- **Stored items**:
»»

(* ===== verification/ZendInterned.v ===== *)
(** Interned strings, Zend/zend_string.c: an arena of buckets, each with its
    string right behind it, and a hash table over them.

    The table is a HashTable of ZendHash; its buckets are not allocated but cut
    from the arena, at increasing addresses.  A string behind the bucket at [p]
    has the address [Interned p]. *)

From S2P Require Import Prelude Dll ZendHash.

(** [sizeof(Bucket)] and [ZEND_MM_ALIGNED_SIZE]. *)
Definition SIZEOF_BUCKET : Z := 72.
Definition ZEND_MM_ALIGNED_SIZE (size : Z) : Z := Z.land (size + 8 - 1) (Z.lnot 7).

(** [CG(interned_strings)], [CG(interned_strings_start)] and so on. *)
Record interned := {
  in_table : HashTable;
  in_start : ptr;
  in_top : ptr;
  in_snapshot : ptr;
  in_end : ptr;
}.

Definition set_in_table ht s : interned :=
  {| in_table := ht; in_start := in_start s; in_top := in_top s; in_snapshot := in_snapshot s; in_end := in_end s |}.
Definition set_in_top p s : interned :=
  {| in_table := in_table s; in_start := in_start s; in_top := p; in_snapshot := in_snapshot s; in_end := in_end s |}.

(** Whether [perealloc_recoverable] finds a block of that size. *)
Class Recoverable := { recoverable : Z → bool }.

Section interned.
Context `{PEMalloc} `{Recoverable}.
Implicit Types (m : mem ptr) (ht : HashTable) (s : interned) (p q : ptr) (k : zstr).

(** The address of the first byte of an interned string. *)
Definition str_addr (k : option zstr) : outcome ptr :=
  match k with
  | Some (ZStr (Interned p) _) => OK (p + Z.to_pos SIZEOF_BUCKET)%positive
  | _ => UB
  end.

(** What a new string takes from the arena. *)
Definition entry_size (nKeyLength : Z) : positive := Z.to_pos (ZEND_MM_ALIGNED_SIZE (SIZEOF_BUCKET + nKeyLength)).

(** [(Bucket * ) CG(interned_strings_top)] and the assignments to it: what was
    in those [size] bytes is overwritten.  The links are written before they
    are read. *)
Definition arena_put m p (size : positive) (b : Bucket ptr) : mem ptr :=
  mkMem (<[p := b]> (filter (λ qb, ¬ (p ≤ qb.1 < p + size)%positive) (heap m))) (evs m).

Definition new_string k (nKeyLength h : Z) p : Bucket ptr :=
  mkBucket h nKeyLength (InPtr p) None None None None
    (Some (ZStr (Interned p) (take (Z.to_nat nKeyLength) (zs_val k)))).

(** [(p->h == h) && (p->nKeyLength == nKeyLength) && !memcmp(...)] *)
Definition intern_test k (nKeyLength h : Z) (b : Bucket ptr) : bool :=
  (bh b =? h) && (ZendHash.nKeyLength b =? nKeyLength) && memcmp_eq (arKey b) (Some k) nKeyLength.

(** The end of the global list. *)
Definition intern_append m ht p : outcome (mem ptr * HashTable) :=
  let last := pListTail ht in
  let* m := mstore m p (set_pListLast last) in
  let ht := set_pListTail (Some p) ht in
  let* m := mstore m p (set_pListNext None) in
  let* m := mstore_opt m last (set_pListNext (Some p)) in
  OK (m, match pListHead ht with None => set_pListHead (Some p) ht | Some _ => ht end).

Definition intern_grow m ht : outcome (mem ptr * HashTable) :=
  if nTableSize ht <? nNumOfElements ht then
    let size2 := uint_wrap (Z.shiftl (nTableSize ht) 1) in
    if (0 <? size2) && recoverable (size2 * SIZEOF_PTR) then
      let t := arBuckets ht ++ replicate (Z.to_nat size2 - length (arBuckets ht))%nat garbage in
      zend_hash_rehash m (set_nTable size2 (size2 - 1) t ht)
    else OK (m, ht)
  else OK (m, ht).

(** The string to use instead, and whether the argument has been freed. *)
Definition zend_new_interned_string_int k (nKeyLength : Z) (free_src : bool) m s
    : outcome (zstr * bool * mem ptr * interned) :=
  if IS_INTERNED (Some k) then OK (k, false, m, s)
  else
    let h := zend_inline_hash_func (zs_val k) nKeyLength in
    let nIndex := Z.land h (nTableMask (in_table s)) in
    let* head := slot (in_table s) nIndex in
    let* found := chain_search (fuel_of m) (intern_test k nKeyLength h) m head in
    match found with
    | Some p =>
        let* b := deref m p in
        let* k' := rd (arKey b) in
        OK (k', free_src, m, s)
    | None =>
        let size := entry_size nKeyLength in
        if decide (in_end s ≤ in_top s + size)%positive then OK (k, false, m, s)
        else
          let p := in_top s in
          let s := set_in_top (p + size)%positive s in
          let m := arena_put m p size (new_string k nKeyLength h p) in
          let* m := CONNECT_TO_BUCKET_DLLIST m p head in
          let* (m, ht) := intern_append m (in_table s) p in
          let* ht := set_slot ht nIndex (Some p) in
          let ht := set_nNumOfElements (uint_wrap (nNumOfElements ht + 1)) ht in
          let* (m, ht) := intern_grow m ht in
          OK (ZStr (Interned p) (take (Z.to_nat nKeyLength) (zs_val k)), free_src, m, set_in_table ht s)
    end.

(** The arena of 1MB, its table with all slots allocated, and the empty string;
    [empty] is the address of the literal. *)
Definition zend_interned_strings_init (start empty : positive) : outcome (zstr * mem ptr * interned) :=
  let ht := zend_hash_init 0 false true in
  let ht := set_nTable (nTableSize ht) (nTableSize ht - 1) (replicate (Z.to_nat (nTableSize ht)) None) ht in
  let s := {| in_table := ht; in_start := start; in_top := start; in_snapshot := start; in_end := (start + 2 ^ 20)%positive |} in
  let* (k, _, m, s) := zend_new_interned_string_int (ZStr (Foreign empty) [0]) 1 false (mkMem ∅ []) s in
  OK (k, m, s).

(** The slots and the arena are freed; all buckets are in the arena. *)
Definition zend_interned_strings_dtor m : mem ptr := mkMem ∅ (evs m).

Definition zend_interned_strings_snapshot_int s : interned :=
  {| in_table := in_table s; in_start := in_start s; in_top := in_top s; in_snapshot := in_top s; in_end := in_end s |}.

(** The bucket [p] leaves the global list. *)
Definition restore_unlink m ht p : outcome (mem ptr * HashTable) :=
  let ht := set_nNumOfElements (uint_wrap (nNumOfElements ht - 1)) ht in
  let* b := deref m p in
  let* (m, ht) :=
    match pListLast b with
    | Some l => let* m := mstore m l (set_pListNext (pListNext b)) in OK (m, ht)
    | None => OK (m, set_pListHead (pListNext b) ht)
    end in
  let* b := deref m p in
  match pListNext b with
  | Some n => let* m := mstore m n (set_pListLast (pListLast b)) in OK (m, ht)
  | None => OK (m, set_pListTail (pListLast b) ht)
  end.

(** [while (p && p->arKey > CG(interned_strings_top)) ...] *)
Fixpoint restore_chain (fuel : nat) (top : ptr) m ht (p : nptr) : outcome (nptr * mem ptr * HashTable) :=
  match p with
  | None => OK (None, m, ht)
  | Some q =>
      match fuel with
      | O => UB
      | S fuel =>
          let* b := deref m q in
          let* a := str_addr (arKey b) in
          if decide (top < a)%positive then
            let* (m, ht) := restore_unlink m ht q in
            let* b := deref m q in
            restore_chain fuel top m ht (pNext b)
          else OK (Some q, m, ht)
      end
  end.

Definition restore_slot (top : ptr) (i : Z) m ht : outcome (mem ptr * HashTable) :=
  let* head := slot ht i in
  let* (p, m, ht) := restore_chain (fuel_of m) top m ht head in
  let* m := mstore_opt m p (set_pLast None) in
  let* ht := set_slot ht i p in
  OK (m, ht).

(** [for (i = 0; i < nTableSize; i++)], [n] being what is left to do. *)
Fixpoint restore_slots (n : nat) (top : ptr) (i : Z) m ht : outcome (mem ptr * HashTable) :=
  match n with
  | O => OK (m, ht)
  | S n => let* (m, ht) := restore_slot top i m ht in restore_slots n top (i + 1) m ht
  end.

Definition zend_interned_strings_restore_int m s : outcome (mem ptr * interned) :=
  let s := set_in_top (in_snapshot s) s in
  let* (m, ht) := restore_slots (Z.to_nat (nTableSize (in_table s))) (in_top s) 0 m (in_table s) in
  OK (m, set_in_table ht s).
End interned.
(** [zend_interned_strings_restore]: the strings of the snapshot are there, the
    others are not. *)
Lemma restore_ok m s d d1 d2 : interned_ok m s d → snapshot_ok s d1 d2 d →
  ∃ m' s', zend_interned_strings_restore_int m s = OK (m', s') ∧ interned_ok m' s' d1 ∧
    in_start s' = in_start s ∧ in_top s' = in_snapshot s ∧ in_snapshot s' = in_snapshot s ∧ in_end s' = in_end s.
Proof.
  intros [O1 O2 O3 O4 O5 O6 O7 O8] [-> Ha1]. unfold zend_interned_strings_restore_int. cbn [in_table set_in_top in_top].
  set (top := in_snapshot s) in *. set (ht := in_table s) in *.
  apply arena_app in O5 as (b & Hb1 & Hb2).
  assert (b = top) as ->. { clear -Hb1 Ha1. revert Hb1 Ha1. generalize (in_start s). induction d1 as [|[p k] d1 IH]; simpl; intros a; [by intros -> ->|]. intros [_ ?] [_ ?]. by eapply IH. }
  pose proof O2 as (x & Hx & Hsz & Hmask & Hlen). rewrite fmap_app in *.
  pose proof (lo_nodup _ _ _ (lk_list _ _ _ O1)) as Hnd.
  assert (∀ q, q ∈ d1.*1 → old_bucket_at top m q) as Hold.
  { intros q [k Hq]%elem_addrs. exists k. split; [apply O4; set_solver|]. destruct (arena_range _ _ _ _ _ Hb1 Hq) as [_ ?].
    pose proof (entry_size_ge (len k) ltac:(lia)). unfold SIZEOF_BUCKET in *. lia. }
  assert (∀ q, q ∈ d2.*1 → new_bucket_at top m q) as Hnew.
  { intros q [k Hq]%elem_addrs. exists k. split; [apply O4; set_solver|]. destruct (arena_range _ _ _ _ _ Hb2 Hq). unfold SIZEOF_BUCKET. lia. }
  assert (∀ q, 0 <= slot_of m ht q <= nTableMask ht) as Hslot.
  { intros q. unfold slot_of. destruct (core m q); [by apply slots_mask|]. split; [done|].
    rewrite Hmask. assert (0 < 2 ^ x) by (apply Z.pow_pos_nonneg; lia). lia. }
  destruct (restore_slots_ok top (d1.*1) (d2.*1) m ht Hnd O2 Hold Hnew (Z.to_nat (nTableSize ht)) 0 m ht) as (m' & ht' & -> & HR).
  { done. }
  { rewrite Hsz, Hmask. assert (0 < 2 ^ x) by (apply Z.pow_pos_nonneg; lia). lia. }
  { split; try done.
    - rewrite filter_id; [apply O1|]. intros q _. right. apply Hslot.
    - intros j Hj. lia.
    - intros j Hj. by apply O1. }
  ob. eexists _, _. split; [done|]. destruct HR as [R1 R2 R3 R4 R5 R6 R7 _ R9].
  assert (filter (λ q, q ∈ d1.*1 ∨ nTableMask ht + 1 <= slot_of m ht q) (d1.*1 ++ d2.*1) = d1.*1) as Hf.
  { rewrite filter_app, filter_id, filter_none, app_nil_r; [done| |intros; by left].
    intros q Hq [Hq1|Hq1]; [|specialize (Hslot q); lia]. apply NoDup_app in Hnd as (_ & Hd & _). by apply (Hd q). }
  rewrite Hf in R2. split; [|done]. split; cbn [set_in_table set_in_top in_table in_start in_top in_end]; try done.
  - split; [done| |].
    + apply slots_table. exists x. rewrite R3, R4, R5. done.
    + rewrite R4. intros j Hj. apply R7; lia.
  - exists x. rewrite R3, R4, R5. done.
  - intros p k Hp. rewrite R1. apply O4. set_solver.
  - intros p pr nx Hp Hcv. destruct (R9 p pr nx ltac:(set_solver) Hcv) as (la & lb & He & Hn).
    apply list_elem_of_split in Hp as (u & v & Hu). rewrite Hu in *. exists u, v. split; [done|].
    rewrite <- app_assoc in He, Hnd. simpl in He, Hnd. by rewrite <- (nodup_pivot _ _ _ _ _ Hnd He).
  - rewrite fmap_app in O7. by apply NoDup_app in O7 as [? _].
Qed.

««

- **Problem details**: Write out exactly the lines that fall from the line with "Definition zend_interned_strings_dtor m" to the line with "let* (m, ht) := restore_unlink" in the records above, keeping both ends.

- **Exercise solution**:
Definition zend_interned_strings_dtor m : mem ptr := mkMem ∅ (evs m).

Definition zend_interned_strings_snapshot_int s : interned :=
  {| in_table := in_table s; in_start := in_start s; in_top := in_top s; in_snapshot := in_top s; in_end := in_end s |}.

(** The bucket [p] leaves the global list. *)
Definition restore_unlink m ht p : outcome (mem ptr * HashTable) :=
  let ht := set_nNumOfElements (uint_wrap (nNumOfElements ht - 1)) ht in
  let* b := deref m p in
  let* (m, ht) :=
    match pListLast b with
    | Some l => let* m := mstore m l (set_pListNext (pListNext b)) in OK (m, ht)
    | None => OK (m, set_pListHead (pListNext b) ht)
    end in
  let* b := deref m p in
  match pListNext b with
  | Some n => let* m := mstore m n (set_pListLast (pListLast b)) in OK (m, ht)
  | None => OK (m, set_pListTail (pListLast b) ht)
  end.

(** [while (p && p->arKey > CG(interned_strings_top)) ...] *)
Fixpoint restore_chain (fuel : nat) (top : ptr) m ht (p : nptr) : outcome (nptr * mem ptr * HashTable) :=
  match p with
  | None => OK (None, m, ht)
  | Some q =>
      match fuel with
      | O => UB
      | S fuel =>
          let* b := deref m q in
          let* a := str_addr (arKey b) in
          if decide (top < a)%positive then
            let* (m, ht) := restore_unlink m ht q in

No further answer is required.